## EXERCISE
Only the final stretch of the data is wanted: reproduce the line containing "nomination_steps s l s'" and each line after it, exactly.

## DATASET CONTENT
(** ** Runs of the protocol *)

Inductive nomination_call : forall A, NM A -> Prop :=
| call_nominate v prev timedout : nomination_call _ (nominate ctx v prev timedout)
| call_nomination env : nomination_call _ (process_envelope ctx env)
| call_deferred : nomination_call _ emit_deferred
| call_stop : nomination_call _ stop
| call_nomination_validated b : nomination_call _ (set_fully_validated b).

Inductive nomination_steps :
    NominationProtocol -> list DriverEvent -> NominationProtocol -> list DriverEvent -> Prop :=
| nom_steps_refl s l : nomination_steps s l s l
| nom_steps_call {A} (m : NM A) s1 l1 a s2 l2 s3 l3 :
    nomination_call A m -> m s1 l1 = Done (a, s2, l2) -> nomination_steps s2 l2 s3 l3 ->
    nomination_steps s1 l1 s3 l3.

Lemma nomination_call_serves A (m : NM A) : nomination_call A m -> serves m.
Proof.
  intros [].
  - apply nominate_serves.
  - apply process_envelope_serves.
  - apply emit_deferred_serves.
  - apply stop_serves.
  - apply set_fully_validated_serves.
Qed.

Lemma nomination_steps_evolve s l s' l' :
  nomination_steps s l s' l' -> nom_inv ctx s l -> nom_inv ctx s' l' /\ nom_evolves s l s' l'.
Proof.
  intros Hs. induction Hs as [|A m s1 l1 a s2 l2 s3 l3 Hm Hr _ IH]; intros I.
  { split; [done|apply nom_evolves_refl]. }
  destruct (wp_done _ _ _ _ _ _ _ (nomination_call_serves A m Hm s1 l1 I) Hr) as [I2 E2].
  destruct (IH I2) as [I3 E3]. split; [done|]. by eapply nom_evolves_trans.
Qed.

Lemma NominationProtocol_new_inv l : emitted_nominations l = [] ->
  (forall env, EmitEnvelope env ∈ l -> nomination_of env = None) -> nom_inv ctx NominationProtocol_new l.
Proof.
  intros He Hn. split; simpl; rewrite ?He; try done; try apply NoDup_nil_2; try constructor;
    try set_solver; unfold u32_max; lia.
Qed.
End calls.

## WRITTEN ANSWER
  nomination_steps s l s' l' -> nom_inv ctx s l -> nom_inv ctx s' l' /\ nom_evolves s l s' l'.
Proof.
  intros Hs. induction Hs as [|A m s1 l1 a s2 l2 s3 l3 Hm Hr _ IH]; intros I.
  { split; [done|apply nom_evolves_refl]. }
  destruct (wp_done _ _ _ _ _ _ _ (nomination_call_serves A m Hm s1 l1 I) Hr) as [I2 E2].
  destruct (IH I2) as [I3 E3]. split; [done|]. by eapply nom_evolves_trans.
Qed.

Lemma NominationProtocol_new_inv l : emitted_nominations l = [] ->
  (forall env, EmitEnvelope env ∈ l -> nomination_of env = None) -> nom_inv ctx NominationProtocol_new l.
Proof.
  intros He Hn. split; simpl; rewrite ?He; try done; try apply NoDup_nil_2; try constructor;
    try set_solver; unfold u32_max; lia.
Qed.
End calls.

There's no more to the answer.